_Dataset entries_
┄┄┄┄┄┄┄┄┄┄
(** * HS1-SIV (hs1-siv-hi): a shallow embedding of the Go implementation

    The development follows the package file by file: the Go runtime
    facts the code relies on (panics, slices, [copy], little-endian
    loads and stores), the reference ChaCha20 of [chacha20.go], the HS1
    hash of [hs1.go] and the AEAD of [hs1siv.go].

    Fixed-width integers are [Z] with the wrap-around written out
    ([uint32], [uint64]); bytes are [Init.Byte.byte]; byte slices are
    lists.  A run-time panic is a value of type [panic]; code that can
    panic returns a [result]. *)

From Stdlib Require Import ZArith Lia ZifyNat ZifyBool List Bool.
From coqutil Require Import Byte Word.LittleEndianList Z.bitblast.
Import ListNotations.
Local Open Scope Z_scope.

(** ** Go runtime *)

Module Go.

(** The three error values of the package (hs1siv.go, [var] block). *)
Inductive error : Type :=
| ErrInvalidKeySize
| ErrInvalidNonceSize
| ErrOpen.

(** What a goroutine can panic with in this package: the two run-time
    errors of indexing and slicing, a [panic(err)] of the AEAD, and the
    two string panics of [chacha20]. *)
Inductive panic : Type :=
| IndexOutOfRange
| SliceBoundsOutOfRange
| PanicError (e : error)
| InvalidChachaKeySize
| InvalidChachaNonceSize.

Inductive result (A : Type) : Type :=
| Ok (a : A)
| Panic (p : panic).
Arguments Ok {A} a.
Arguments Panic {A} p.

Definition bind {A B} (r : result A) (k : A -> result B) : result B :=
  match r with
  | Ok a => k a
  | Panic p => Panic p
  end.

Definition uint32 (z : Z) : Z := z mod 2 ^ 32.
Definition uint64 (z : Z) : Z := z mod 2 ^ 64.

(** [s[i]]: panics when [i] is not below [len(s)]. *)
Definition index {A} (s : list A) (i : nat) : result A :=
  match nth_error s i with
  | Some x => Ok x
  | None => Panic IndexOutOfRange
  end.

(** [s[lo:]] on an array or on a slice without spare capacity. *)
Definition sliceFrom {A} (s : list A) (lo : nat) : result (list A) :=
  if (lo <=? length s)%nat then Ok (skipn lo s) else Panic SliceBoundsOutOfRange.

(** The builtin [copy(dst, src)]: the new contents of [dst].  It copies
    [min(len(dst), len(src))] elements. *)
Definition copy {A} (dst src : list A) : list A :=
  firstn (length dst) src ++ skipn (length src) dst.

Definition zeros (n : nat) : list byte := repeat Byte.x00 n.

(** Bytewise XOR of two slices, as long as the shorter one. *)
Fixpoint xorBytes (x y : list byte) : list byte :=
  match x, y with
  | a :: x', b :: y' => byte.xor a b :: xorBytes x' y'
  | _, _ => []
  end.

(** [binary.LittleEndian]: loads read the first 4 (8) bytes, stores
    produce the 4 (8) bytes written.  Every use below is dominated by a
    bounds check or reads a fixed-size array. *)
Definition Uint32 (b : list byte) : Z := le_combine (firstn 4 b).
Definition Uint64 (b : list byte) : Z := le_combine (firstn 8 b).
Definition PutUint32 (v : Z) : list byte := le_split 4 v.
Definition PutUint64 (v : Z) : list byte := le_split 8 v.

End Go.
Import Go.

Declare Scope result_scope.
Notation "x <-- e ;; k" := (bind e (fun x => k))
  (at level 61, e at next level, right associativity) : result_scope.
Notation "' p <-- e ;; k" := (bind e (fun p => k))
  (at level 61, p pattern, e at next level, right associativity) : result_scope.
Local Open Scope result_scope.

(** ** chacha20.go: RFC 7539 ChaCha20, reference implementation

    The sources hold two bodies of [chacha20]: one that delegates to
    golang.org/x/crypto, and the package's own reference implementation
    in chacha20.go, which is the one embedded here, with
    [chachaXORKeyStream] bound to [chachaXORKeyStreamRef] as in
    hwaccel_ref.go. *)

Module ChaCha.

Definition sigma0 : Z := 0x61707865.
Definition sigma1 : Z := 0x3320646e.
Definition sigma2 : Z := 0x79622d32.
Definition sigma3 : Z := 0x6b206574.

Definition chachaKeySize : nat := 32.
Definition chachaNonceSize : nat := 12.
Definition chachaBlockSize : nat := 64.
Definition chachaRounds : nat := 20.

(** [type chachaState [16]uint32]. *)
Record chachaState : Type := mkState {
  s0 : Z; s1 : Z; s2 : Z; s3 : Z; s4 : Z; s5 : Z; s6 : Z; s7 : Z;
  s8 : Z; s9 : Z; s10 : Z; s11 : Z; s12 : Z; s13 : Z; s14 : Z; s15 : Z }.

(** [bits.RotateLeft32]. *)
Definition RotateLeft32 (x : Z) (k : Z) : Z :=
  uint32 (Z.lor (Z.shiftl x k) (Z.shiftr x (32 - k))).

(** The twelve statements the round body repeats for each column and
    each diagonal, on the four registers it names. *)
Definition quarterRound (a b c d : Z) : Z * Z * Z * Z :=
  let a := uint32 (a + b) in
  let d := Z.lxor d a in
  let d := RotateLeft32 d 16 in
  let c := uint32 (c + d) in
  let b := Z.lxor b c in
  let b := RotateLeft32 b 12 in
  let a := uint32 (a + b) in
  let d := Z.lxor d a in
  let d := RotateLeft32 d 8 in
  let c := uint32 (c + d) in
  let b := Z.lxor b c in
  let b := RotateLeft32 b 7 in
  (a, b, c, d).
┄┄┄┄┄┄┄┄┄┄
_Assignment_
Return the full data above, line for line.

_Written solution_
(** * HS1-SIV (hs1-siv-hi): a shallow embedding of the Go implementation

    The development follows the package file by file: the Go runtime
    facts the code relies on (panics, slices, [copy], little-endian
    loads and stores), the reference ChaCha20 of [chacha20.go], the HS1
    hash of [hs1.go] and the AEAD of [hs1siv.go].

    Fixed-width integers are [Z] with the wrap-around written out
    ([uint32], [uint64]); bytes are [Init.Byte.byte]; byte slices are
    lists.  A run-time panic is a value of type [panic]; code that can
    panic returns a [result]. *)

From Stdlib Require Import ZArith Lia ZifyNat ZifyBool List Bool.
From coqutil Require Import Byte Word.LittleEndianList Z.bitblast.
Import ListNotations.
Local Open Scope Z_scope.

(** ** Go runtime *)

Module Go.

(** The three error values of the package (hs1siv.go, [var] block). *)
Inductive error : Type :=
| ErrInvalidKeySize
| ErrInvalidNonceSize
| ErrOpen.

(** What a goroutine can panic with in this package: the two run-time
    errors of indexing and slicing, a [panic(err)] of the AEAD, and the
    two string panics of [chacha20]. *)
Inductive panic : Type :=
| IndexOutOfRange
| SliceBoundsOutOfRange
| PanicError (e : error)
| InvalidChachaKeySize
| InvalidChachaNonceSize.

Inductive result (A : Type) : Type :=
| Ok (a : A)
| Panic (p : panic).
Arguments Ok {A} a.
Arguments Panic {A} p.

Definition bind {A B} (r : result A) (k : A -> result B) : result B :=
  match r with
  | Ok a => k a
  | Panic p => Panic p
  end.

Definition uint32 (z : Z) : Z := z mod 2 ^ 32.
Definition uint64 (z : Z) : Z := z mod 2 ^ 64.

(** [s[i]]: panics when [i] is not below [len(s)]. *)
Definition index {A} (s : list A) (i : nat) : result A :=
  match nth_error s i with
  | Some x => Ok x
  | None => Panic IndexOutOfRange
  end.

(** [s[lo:]] on an array or on a slice without spare capacity. *)
Definition sliceFrom {A} (s : list A) (lo : nat) : result (list A) :=
  if (lo <=? length s)%nat then Ok (skipn lo s) else Panic SliceBoundsOutOfRange.

(** The builtin [copy(dst, src)]: the new contents of [dst].  It copies
    [min(len(dst), len(src))] elements. *)
Definition copy {A} (dst src : list A) : list A :=
  firstn (length dst) src ++ skipn (length src) dst.

Definition zeros (n : nat) : list byte := repeat Byte.x00 n.

(** Bytewise XOR of two slices, as long as the shorter one. *)
Fixpoint xorBytes (x y : list byte) : list byte :=
  match x, y with
  | a :: x', b :: y' => byte.xor a b :: xorBytes x' y'
  | _, _ => []
  end.

(** [binary.LittleEndian]: loads read the first 4 (8) bytes, stores
    produce the 4 (8) bytes written.  Every use below is dominated by a
    bounds check or reads a fixed-size array. *)
Definition Uint32 (b : list byte) : Z := le_combine (firstn 4 b).
Definition Uint64 (b : list byte) : Z := le_combine (firstn 8 b).
Definition PutUint32 (v : Z) : list byte := le_split 4 v.
Definition PutUint64 (v : Z) : list byte := le_split 8 v.

End Go.
Import Go.

Declare Scope result_scope.
Notation "x <-- e ;; k" := (bind e (fun x => k))
  (at level 61, e at next level, right associativity) : result_scope.
Notation "' p <-- e ;; k" := (bind e (fun p => k))
  (at level 61, p pattern, e at next level, right associativity) : result_scope.
Local Open Scope result_scope.

(** ** chacha20.go: RFC 7539 ChaCha20, reference implementation

    The sources hold two bodies of [chacha20]: one that delegates to
    golang.org/x/crypto, and the package's own reference implementation
    in chacha20.go, which is the one embedded here, with
    [chachaXORKeyStream] bound to [chachaXORKeyStreamRef] as in
    hwaccel_ref.go. *)

Module ChaCha.

Definition sigma0 : Z := 0x61707865.
Definition sigma1 : Z := 0x3320646e.
Definition sigma2 : Z := 0x79622d32.
Definition sigma3 : Z := 0x6b206574.

Definition chachaKeySize : nat := 32.
Definition chachaNonceSize : nat := 12.
Definition chachaBlockSize : nat := 64.
Definition chachaRounds : nat := 20.

(** [type chachaState [16]uint32]. *)
Record chachaState : Type := mkState {
  s0 : Z; s1 : Z; s2 : Z; s3 : Z; s4 : Z; s5 : Z; s6 : Z; s7 : Z;
  s8 : Z; s9 : Z; s10 : Z; s11 : Z; s12 : Z; s13 : Z; s14 : Z; s15 : Z }.

(** [bits.RotateLeft32]. *)
Definition RotateLeft32 (x : Z) (k : Z) : Z :=
  uint32 (Z.lor (Z.shiftl x k) (Z.shiftr x (32 - k))).

(** The twelve statements the round body repeats for each column and
    each diagonal, on the four registers it names. *)
Definition quarterRound (a b c d : Z) : Z * Z * Z * Z :=
  let a := uint32 (a + b) in
  let d := Z.lxor d a in
  let d := RotateLeft32 d 16 in
  let c := uint32 (c + d) in
  let b := Z.lxor b c in
  let b := RotateLeft32 b 12 in
  let a := uint32 (a + b) in
  let d := Z.lxor d a in
  let d := RotateLeft32 d 8 in
  let c := uint32 (c + d) in
  let b := Z.lxor b c in
  let b := RotateLeft32 b 7 in
  (a, b, c, d).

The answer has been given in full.